It may feel like the end of an era in Berlin these days, with Angela Merkel stepping down as Germany’s leader after 16 years. But if you are an aviation fan, the German capital may have just witnessed the beginning of a new one.
On Thursday, a test plane powered by a GE Catalyst engine completed its first flight at an airport on the outskirts of the city, capping an important milestone for GE Aviation, its partners, and the aviation industry. That’s because the Catalyst engine is the first clean-sheet turboprop engine design for the business and general aviation market in more than a half-century. “The first flight was very successful,” said chief test pilot Sigismond Monnet. “I must say, everything went flawlessly. We actually flew longer than planned, and the engine performed as we expected.”
At 1,300 shaft horsepower, the engine includes advanced technologies that had not been tried in turboprops before. For example, it combines technology and know-how from GE’s large commercial jet engines with digital engine controls. Together, they can change how pilots fly turboprop planes and open new design options for plane-makers.
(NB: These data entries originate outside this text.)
(** The calls a run makes. *)
Lemma main_trace w :
  trace (main w).2 =
  trace w ++
  match read_outcome w project_path, open_write_outcome w project_path with
  | Ok content, Ok _ =>
      [ OpenRead project_path; OpenWrite project_path;
        WriteData project_path (rewritten content) ]
      ++ (if stdout_accepts w success_message
          then PrintLine success_message
               :: (if stdout_accepts w next_step_message
                   then [PrintLine next_step_message] else [])
          else [])
  | Ok _, Raise _ => [ OpenRead project_path; OpenWrite project_path ]
  | Raise _, _ => [ OpenRead project_path ]
  end.
Proof.
  rewrite main_unfold. unfold read_text, write_text, print. simpl.
  destruct (read_outcome w project_path) as [content | error]; [| done].
  change (open_write_outcome (log (OpenRead project_path) w) project_path)
    with (open_write_outcome w project_path).
  destruct (open_write_outcome w project_path) as [[r wr] | error]; simpl;
    [| by rewrite <-app_assoc].
  destruct (stdout_accepts w success_message); simpl;
    [destruct (stdout_accepts w next_step_message) |]; simpl;
    by rewrite <-!app_assoc.
Qed.

(** A run changes nothing of the machine but its files and its trace. *)
Lemma main_machine w :
  resolve (main w).2 = resolve w
  ∧ decodable (main w).2 = decodable w
  ∧ stdout_accepts (main w).2 = stdout_accepts w.
Proof.
  rewrite main_unfold. unfold read_text, write_text, print. simpl.
  destruct (read_outcome w project_path) as [content | error]; [| done].
  destruct (open_write_outcome _ project_path) as [[r wr] | error]; [| done].
  simpl. destruct (stdout_accepts w success_message); [| done]. simpl.
  by destruct (stdout_accepts w next_step_message).
Qed.

Lemma read_text_result w :
  (read_text project_path w).1 = read_outcome w project_path.
Proof. reflexivity. Qed.

(** After a run that wrote the file, a second run writes the same text. *)
Lemma main_files_twice w : files (main (main w).2).2 = files (main w).2.
Proof.
  rewrite (main_files (main w).2).
  destruct (main_machine w) as (Hresolve & Hdecodable & _).
  unfold read_outcome at 1, open_write_outcome at 1.
  rewrite Hresolve, Hdecodable, (main_files w).
  destruct (read_outcome w project_path) as [content | error] eqn:Hread.
  - apply read_outcome_ok in Hread as (writable & data & Hwalk & Hnode & _ & ->).
    unfold open_write_outcome. rewrite Hwalk, Hnode.
    destruct writable.
    + rewrite (walk_store_data _ _ _ _ data) by done.
      rewrite Hwalk, lookup_insert_eq.
      destruct (decodable w (rewritten (universal_newlines data))); [| done].
      rewrite universal_newlines_cr_free
        by apply cr_free_rewritten, cr_free_universal_newlines.
      by rewrite insert_insert_eq, rewritten_idem.
    + rewrite Hwalk, Hnode.
      by destruct (decodable w data).
  - unfold read_outcome in Hread.
    destruct (walk (files w) (parents (resolve w project_path))); [done |].
    destruct (files w !! resolve w project_path) as [[[] wr data | ? ?] |];
      try done.
    by destruct (decodable w data).
Qed.

End Run.

(** ** The properties of the specification *)

Section Properties.
Import Str StrFacts OS Fix.

(** C1. The filter keeps a line if and only if the line contains the
    exception marker [PDFDrawerComponents.swift] or contains none of the
    seven exclusion substrings: the lines of the output are exactly the
    lines of the input for which this holds, so every output line contains
    the marker or contains no exclusion substring. *)
Theorem filter_keeps_marked_or_clean (lines : list string) :
  (∀ line, should_keep line = true ↔
           occurs_in exception_marker line
           ∨ ∀ filename, filename ∈ files_to_remove → ¬ occurs_in filename line)
  ∧ filtered_lines lines = filter (λ line, should_keep line = true) lines
  ∧ (∀ line, line ∈ filtered_lines lines ↔
             line ∈ lines
             ∧ (occurs_in exception_marker line
                ∨ ∀ filename, filename ∈ files_to_remove
                              → ¬ occurs_in filename line))
  ∧ exception_marker = "PDFDrawerComponents.swift"
  ∧ length files_to_remove = 7.
Proof.
  split; [apply should_keep_true |].
  split; [apply filtered_lines_filter |].
  split; [| done].
  intros line. rewrite filtered_lines_filter, list_elem_of_filter.
  rewrite should_keep_true. tauto.
Qed.

(** C2. The filter is idempotent: filtering the filtered lines changes
    nothing, rewriting a rewritten text changes nothing, and a second run
    of the script leaves the files as the first run left them. *)
Theorem filter_idempotent (lines : list string) (content : string) (w : world) :
  filtered_lines (filtered_lines lines) = filtered_lines lines
  ∧ rewritten (rewritten content) = rewritten content
  ∧ files (main (main w).2).2 = files (main w).2.
Proof.
  split; [apply filtered_lines_idem |].
  split; [apply rewritten_idem |].
  apply main_files_twice.
Qed.

(** C3. The output lines are a subsequence of the input lines: they can be
    obtained from the input by deleting lines, so every output line is an
    input line, unchanged, and the kept lines keep their relative order. *)
Theorem output_is_subsequence (lines : list string) :
  filtered_lines lines `sublist_of` lines
  ∧ ∀ line, line ∈ filtered_lines lines → line ∈ lines.
Proof.
  split; [apply filtered_lines_sublist |].
  intros line. apply (sublist_subseteq _ _ (filtered_lines_sublist lines)).
Qed.

(** C4, as stated, fails: a file none of whose lines mentions a deleted
    file is not always written back byte for byte.  Reading in text mode
    turns the line ending ['\r\n'] into ['\n'], so the file ["a\r\nb"] is
    written back as ["a\nb"]. *)
Lemma crlf_file_not_rewritten_identically :
  (∀ line, line ∈ split (String "a" (String cr (String nl "b"))) →
           ¬ removable line)
  ∧ (main (project_world
             (RegularFile true true (String "a" (String cr (String nl "b")))))).1
    = Ok ()
  ∧ files (main (project_world
             (RegularFile true true (String "a" (String cr (String nl "b")))))).2
      !! project_path
    = Some (RegularFile true true (String "a" (String nl "b")))
  ∧ String "a" (String nl "b") ≠ String "a" (String cr (String nl "b")).
Proof.
  split.
  { intros line Hin Hrem. apply should_keep_false in Hrem. vm_compute in Hin.
    repeat (apply elem_of_cons in Hin as [-> | Hin];
            [vm_compute in Hrem; discriminate |]).
    by apply elem_of_nil in Hin. }
  split; [by vm_compute |]. split; [| done].
  rewrite main_files. by vm_compute.
Qed.

(** C4, amended.  When no line of the text mentions a deleted file without
    the exception marker, the text written back is the text read:
    splitting on newlines and joining with newlines gives the text back.
    The bytes of the file are left as they were when, in addition, they
    hold no carriage return, which reading in text mode would turn into a
    newline. *)
Theorem clean_file_rewritten_identically (content : string) :
  (∀ line, line ∈ split content → ¬ removable line) →
  join (split content) = content
  ∧ rewritten content = content
  ∧ ∀ w readable writable,
      files w !! resolve w project_path
      = Some (RegularFile readable writable content) →
      cr_free content →
      files (main w).2 = files w.
Proof.
  intros Hclean. split; [apply join_split |].
  assert (rewritten content = content) as Hsame.
  { unfold rewritten. rewrite filtered_lines_all_kept; [apply join_split |].
    apply Forall_forall. intros line Hin.
    destruct (should_keep line) eqn:Hkeep; [done |].
    apply should_keep_false in Hkeep. by destruct (Hclean line Hin). }
  split; [done |]. intros w readable writable Hnode Hfree.
  rewrite main_files.
  destruct (read_outcome w project_path) as [content' | error] eqn:Hread;
    [| done].
  apply read_outcome_ok in Hread as (wr & data & Hwalk & Hnode' & _ & ->).
  rewrite Hnode in Hnode'. injection Hnode' as -> <- <-.
  unfold open_write_outcome. rewrite Hwalk, Hnode.
  destruct writable; [| done].
  rewrite universal_newlines_cr_free, Hsame by done. by apply insert_id.
Qed.

Lemma clean_file_rewritten_identically_witness :
  (∀ line, line ∈ split "main.swift" → ¬ removable line)
  ∧ join (split "main.swift") = "main.swift"
  ∧ rewritten "main.swift" = "main.swift"
  ∧ ∀ w readable writable,
      files w !! resolve w project_path
      = Some (RegularFile readable writable "main.swift") →
      cr_free "main.swift" →
      files (main w).2 = files w.
Proof.
  assert (∀ line, line ∈ split "main.swift" → ¬ removable line) as Hclean.
  { intros line Hin Hrem. apply should_keep_false in Hrem.
    apply list_elem_of_singleton in Hin as ->. vm_compute in Hrem. discriminate. }
  split; [exact Hclean |].
  exact (clean_file_rewritten_identically "main.swift" Hclean).
Defined.

(** C5. The scenarios of the specification: the line
    [PDFViewWrapper.swift] is dropped; the line
    [PDFDrawerContainer.swift, PDFDrawerComponents.swift], which holds a
    deleted file and the exception marker, is kept as it is; the line
    [main.swift], which matches nothing, is kept as it is. *)
Theorem specification_scenarios :
  filtered_lines ["PDFViewWrapper.swift"] = []
  ∧ filtered_lines ["PDFDrawerContainer.swift, PDFDrawerComponents.swift"]
    = ["PDFDrawerContainer.swift, PDFDrawerComponents.swift"]
  ∧ filtered_lines ["main.swift"] = ["main.swift"]
  ∧ filtered_lines
      [ "PDFViewWrapper.swift";
        "PDFDrawerContainer.swift, PDFDrawerComponents.swift";
        "main.swift" ]
    = [ "PDFDrawerContainer.swift, PDFDrawerComponents.swift"; "main.swift" ].
Proof. repeat split; vm_compute; reflexivity. Qed.

(** C6. If reading the project file fails, the run ends with that error,
    the files are left as they were, and the only call the run makes is the
    attempt to open the file for reading: none of its calls is a write. *)
Theorem read_failure_leaves_file (w : world) (error : os_error) :
  (read_text project_path w).1 = Raise error →
  (main w).1 = Raise error
  ∧ files (main w).2 = files w
  ∧ trace (main w).2 = trace w ++ [OpenRead project_path]
  ∧ Forall (λ call, is_write call = false)
      (drop (length (trace w)) (trace (main w).2)).
Proof.
  rewrite read_text_result, main_result, main_files, main_trace.
  rewrite drop_app_length. intros ->.
  repeat split; by repeat constructor.
Qed.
The engine seeks to deliver fuel savings and cut CO2 emissions by up to 20% compared with engines currently on the market. As sustainable aviation fuel (SAF), sometimes referred to as biofuel, becomes more widely available in the future, it will be able to run on it, and the engine could also power new types of unmanned aerial vehicles and hybrid aircraft.
The Catalyst engine also can achieve 10% higher cruise power compared to competitors in the same size class. “In terms of technology, it really is an enabler for the aircraft manufacturer,” says Paul Corkery, general manager for turboprop engines at GE Aviation. “A lot of the decisions that we made when we started developing the engine five years ago positioned us well for the future.”
The first flight, which lasted 1 hour and 40 minutes, is an important step in the engine’s certification journey. GE Aviation has produced 16 test engines so far and they have accumulated more than 2,600 hours of operation in ground tests in the Czech Republic and Germany and completed four certification tests.
The GE unit also shipped a Catalyst engine to its launch customer, Textron Aviation, in the U.S. for the single-engine turboprop Beechcraft Denali, a brand-new plane design set to become the first aircraft to use the engine in service. “The Catalyst first flight opens a world of opportunities not only in the business and general aviation market with our launch customer at Textron Aviation, but also for defense applications like drones and trainers,” said Riccardo Procacci, CEO and general manager of Avio Aero and GE Aviation turboprop engines. He also said that it could open a new avenue for hybrid-electric aircraft designs.
About 400 GE engineers have developed the engine almost entirely in Europe, where it’s being tested and will be built. They included features like variable geometry in the Catalyst engine’s compressor, a design originally developed by GE and aviation legend Gerhard Neumann for supersonic engines. It allowed the team to increase the pressure and temperature inside the engine, burn fuel more efficiently and give it more power and speed at altitude. “More power enables the aircraft-maker to design a bigger, more comfortable cabin and build a plane that can fly fast at high altitude,” Corkery says. “Not only can I fly fast, but I also burn less fuel and emit less CO2. We know how to do it because we’ve done all of that on the big engines.”
Last year, GE made a commitment to becoming carbon neutral in its own operations by 2030. In GE’s 2020 Sustainability Report, released in early July, the company went even further, with an ambition to reach net-zero by 2050, including Scope 3 emissions from the use of sold products. GE partnered on the Catalyst with the European Union’s CleanSky initiative and its Maestro project, the largest European research program devoted to the decarbonization of aviation.
Another new feature is the “full authority digital engine control,” or FADEC, which controls both the Catalyst engine and the propeller. It consists of two fully redundant computers that process data from sensors about speed, air temperature and density, altitude and many more factors, which allows the pilot to fly the plane in an optimal way.
Jets have been using this technology for decades, but in the commercial turboprop market, “the pilot is the FADEC,” Corkery says. The Catalyst’s FADEC will allow the pilot to spend more time flying the aircraft than fine-tuning the engine’s settings. “The FADEC knows the conditions my plane is in, and it then optimizes the pitch of the propeller and the fuel flow around those conditions,” Corkery explains. “The pilot will no longer need to consult a chart to optimize the flight around the correct parameters with four separate levers. It will all be digitized. The pilot will just have a single lever. It will be like flying a jet.”
David Kimball, GE’s Catalyst program leader, also points to a future where the FADEC “not only simplifies pilot operations, but also opens the door" to emerging applications for UAVs and hybrid-electric propulsion.
Says Kimball: “We designed this engine with our Textron customer in mind, to ease the experience and increase the enjoyment of Denali’s pilots, and we’re just getting started.”